Blood on the leaves

Southern trees bear a strange fruit–I have been intentional about not posting about the current events nor my feelings in relation to them. Partly because I did not wish to feel it, and partly because I do not want to release anymore negative energy into an already woeful America.  However, when I woke up this morning I knew I had to. I woke up with Kanye’s Blood on the leaves on my mind and I tipped my hat to his timely genius. Those magnolias and poplars might be free of the bodies, but there is still blood on the leaves.

I have always thought that anger was a surface emotion; and yet so many people were and are full of it. Boiling to the brim with hot destructive anger, I asked myself what was behind it, what was underneath it? Fear…fear that, as my friend Demetric (a Black man) said, “I hate the fact that the subconscious paranoia that I’ve walked around with for years has been validated…”  My own fear that one day I will have to raise a Black man and explain to him why his passionate bold temperament may make others uncomfortable yet his calm articulate agreeability may disguise him as less than a man.  Disappointment…disappointment that nearly 150 years after the emancipation proclamation and nearly 60 years after the civil rights movement we (Black people) are still living in Jim Crow America and feeling as insignificant as the 3/5ths.  Shame…shame that any of us believed that this had changed; waking up the day after the verdict to a message from our President who looked eerily like Mr. Bojangles.

What I can take away from the weekend that I had in the human relations conference, and the volatile, racing pulse of social media is that we are holding on to a lot of pain. The muscle memory of this nation has stored whippings, lynchings, fire hoses, and german shepards as if it were yesterday.  We have not forgotten, and we certainly have not forgiven. White America stands in one of a few places but namely one deeply apologetic and unsure how to move forward, or deeply resentful and unwilling to acknowledge one’s own part in racism and discrimination vehemently separating self from ancestor. And I think in times like now, Black America despite how learned or educated we are feel like that old Ye lyric, “…even if you in a Benz you still a nigga in a coupe.” And self included. As much as I tried to remain calm and at piece, a large part of me felt that by remaining silent I was, in a sense, turning my back to my race. Something I learned this weekend was the power of silence and how in saying nothing, it can often be construed as agreement or even worse, apathy.

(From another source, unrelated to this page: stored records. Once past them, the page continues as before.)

Lemma length_zero v :
  Vector3D.length v = 0 ↔ Vector3D.x v = 0 ∧ Vector3D.y v = 0 ∧ Vector3D.z v = 0.
Proof.
  unfold Vector3D.length. split.
  - intros E. apply sqrt_eq_0 in E; [|apply sum_of_squares_nonneg]. nra.
  - intros (-> & -> & ->). rewrite !Rmult_0_l, !Rplus_0_l. apply sqrt_0.
Qed.

Lemma length_sqr v :
  Vector3D.length v * Vector3D.length v =
  Vector3D.x v * Vector3D.x v + Vector3D.y v * Vector3D.y v + Vector3D.z v * Vector3D.z v.
Proof. apply sqrt_sqrt, sum_of_squares_nonneg. Qed.

(** Normalizing a vector of non-zero length gives a vector of length 1. *)
Lemma length_normalize v :
  Vector3D.length v ≠ 0 → Vector3D.length (Vector3D.normalize v) = 1.
Proof.
  intros Hne. unfold Vector3D.normalize.
  set (L := Vector3D.length v) in *.
  unfold Vector3D.length at 1. cbn [Vector3D.x Vector3D.y Vector3D.z].
  replace (Vector3D.x v / L * (Vector3D.x v / L) + Vector3D.y v / L * (Vector3D.y v / L)
           + Vector3D.z v / L * (Vector3D.z v / L))
    with ((L * L) / (L * L)).
  - replace (L * L / (L * L)) with 1 by (field; exact Hne). apply sqrt_1.
  - unfold L at 1 2. rewrite length_sqr. fold L. field. exact Hne.
Qed.

Lemma has_input_length v :
  PlayerController.has_input v = true → Vector3D.length v ≠ 0.
Proof.
  intros Hin Hz. apply has_input_true in Hin. apply length_zero in Hz. tauto.
Qed.

(** Without movement input the accumulator is the zero vector. *)
Lemma accumulate_no_input i :
  PlayerController.has_input (PlayerController.accumulate i) = false →
  PlayerController.accumulate i = Vector3D.new 0 0 0.
Proof.
  intros Hno. apply has_input_false in Hno as [Hx Hz].
  apply vector_eq; cbn [Vector3D.x Vector3D.y Vector3D.z];
    [exact Hx | apply accumulate_y | exact Hz].
Qed.
(** Three ticks of the timer on a running simulator, in binary64. *)
Definition three_ticks : list (Simulator spec_float) :=
  let s := sim_start (new_simulator 0) in
  [s;
   @on_orderbook_data spec_float _ naive_libm (steady_clock 0) s
     (snapshot_of 5 3);
   @on_orderbook_data spec_float _ naive_libm (steady_clock 1) s
     (snapshot_of 6 4)].

Lemma chart_window_witness :
  Forall (fun simulator => isRunning_ simulator = true) three_ticks
  /\ (Z.of_nat (length three_ticks) < 2 ^ 31)%Z
  /\ totalCostSeries (sample_chart setupChart three_ticks)
     = skipn (length three_ticks - 100) (points netCost 0 three_ticks)
  /\ slippageSeries (sample_chart setupChart three_ticks)
     = skipn (length three_ticks - 100)
         (points expectedSlippage 0 three_ticks)
  /\ impactSeries (sample_chart setupChart three_ticks)
     = skipn (length three_ticks - 100)
         (points expectedMarketImpact 0 three_ticks)
  /\ feesSeries (sample_chart setupChart three_ticks)
     = skipn (length three_ticks - 100) (points expectedFees 0 three_ticks)
  /\ length (totalCostSeries (sample_chart setupChart three_ticks))
     = Nat.min (length three_ticks) 100
  /\ axisX (sample_chart setupChart three_ticks)
     = (of_Z (Z.max 0 (Z.of_nat (length three_ticks) - 100)),
        of_Z (Z.max 100 (Z.of_nat (length three_ticks)))).
Proof.
  assert (Hrun : Forall (fun simulator => isRunning_ simulator = true)
                   three_ticks)
    by (repeat constructor).
  assert (Hsmall : (Z.of_nat (length three_ticks) < 2 ^ 31)%Z)
    by (cbn; lia).
  split; [exact Hrun|]. split; [exact Hsmall|].
  exact (chart_shows_last_hundred_samples three_ticks Hrun Hsmall).
Defined.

While one piece of me says “YES! let us wake up right now in this moment and see something bigger!” She reaches for my John Swails poem: …because that freedom you/think is dressed in all that money/ain’t nothin’ but a bigger cage/and you never even left the plantation! A larger part, a part that was really emergent because of the conference wonders what are we as a people not acknowledging so that we can heal? What are we missing? Why are we letting fear of what was keep us from the potential of what could be? And more pressing, how do we begin to own it so that we can grow together?

I understand we have a past. I know that past every time I walk down the street in this white washed city with white noise of Spanish drowned out by the hum of BMWs. People fighting not to see my dark skin and kinky hair, assuring me that they don’t see race and everybody is human like that is supposed to take away the discomfort of being followed around stores or being called “exotic” because that feels better on the tongue than Black.  I am not willing to forget it, but God how can I, how can we begin to forgive it? This is bigger than Trayvon or Emmit or Martin or Malcolm, this is the pregnant precipice of our possibility as a race and as a country; how and if not us, then who?